═══ MATERIAL FOR THIS EXERCISE

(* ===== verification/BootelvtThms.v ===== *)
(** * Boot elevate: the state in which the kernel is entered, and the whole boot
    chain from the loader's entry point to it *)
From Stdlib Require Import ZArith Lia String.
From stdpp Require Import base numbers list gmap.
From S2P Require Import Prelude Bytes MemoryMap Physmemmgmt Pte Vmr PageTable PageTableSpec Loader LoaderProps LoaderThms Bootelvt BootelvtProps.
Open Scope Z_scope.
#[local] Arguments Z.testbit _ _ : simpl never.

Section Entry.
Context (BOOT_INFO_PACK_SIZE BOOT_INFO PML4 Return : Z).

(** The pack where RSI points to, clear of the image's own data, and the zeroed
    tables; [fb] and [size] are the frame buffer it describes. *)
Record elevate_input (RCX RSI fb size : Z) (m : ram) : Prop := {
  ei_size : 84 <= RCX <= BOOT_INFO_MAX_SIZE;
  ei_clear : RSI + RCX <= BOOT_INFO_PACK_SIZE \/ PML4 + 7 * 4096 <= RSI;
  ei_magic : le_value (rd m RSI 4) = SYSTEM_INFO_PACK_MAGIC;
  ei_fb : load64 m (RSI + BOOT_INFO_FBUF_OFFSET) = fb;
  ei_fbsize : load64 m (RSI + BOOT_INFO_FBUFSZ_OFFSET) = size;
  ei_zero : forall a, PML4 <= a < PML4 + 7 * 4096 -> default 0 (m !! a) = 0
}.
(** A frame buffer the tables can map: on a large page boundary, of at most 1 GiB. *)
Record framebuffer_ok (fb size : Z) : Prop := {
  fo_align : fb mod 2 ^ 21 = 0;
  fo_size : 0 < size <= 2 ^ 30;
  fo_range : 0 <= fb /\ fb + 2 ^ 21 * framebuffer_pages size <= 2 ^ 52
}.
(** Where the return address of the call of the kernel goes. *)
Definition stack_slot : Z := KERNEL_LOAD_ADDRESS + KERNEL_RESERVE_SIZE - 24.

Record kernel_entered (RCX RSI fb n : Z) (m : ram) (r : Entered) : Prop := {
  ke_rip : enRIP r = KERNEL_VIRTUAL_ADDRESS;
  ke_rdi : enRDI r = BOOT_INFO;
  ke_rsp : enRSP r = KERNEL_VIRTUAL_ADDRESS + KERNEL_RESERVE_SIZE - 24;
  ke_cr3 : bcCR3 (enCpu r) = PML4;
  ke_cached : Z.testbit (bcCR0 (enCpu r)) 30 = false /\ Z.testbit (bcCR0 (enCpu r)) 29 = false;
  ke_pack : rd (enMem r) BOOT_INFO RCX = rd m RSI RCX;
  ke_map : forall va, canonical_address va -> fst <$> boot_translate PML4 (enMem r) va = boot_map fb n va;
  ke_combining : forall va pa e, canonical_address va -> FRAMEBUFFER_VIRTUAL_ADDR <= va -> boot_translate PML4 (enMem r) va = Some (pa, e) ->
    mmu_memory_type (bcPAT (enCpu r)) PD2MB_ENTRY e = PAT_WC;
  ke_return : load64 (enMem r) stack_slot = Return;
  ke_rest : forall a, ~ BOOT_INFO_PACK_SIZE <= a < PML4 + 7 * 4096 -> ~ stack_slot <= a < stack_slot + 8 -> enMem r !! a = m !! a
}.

══════

## [DIRECTIONS]
From the records above, repeat exactly the lines from the one with "From stdpp Require" through the one with "#[local] Arguments Z.testbit", both included.

## [TASK OUTPUT]
From stdpp Require Import base numbers list gmap.
From S2P Require Import Prelude Bytes MemoryMap Physmemmgmt Pte Vmr PageTable PageTableSpec Loader LoaderProps LoaderThms Bootelvt BootelvtProps.
Open Scope Z_scope.
#[local] Arguments Z.testbit _ _ : simpl never.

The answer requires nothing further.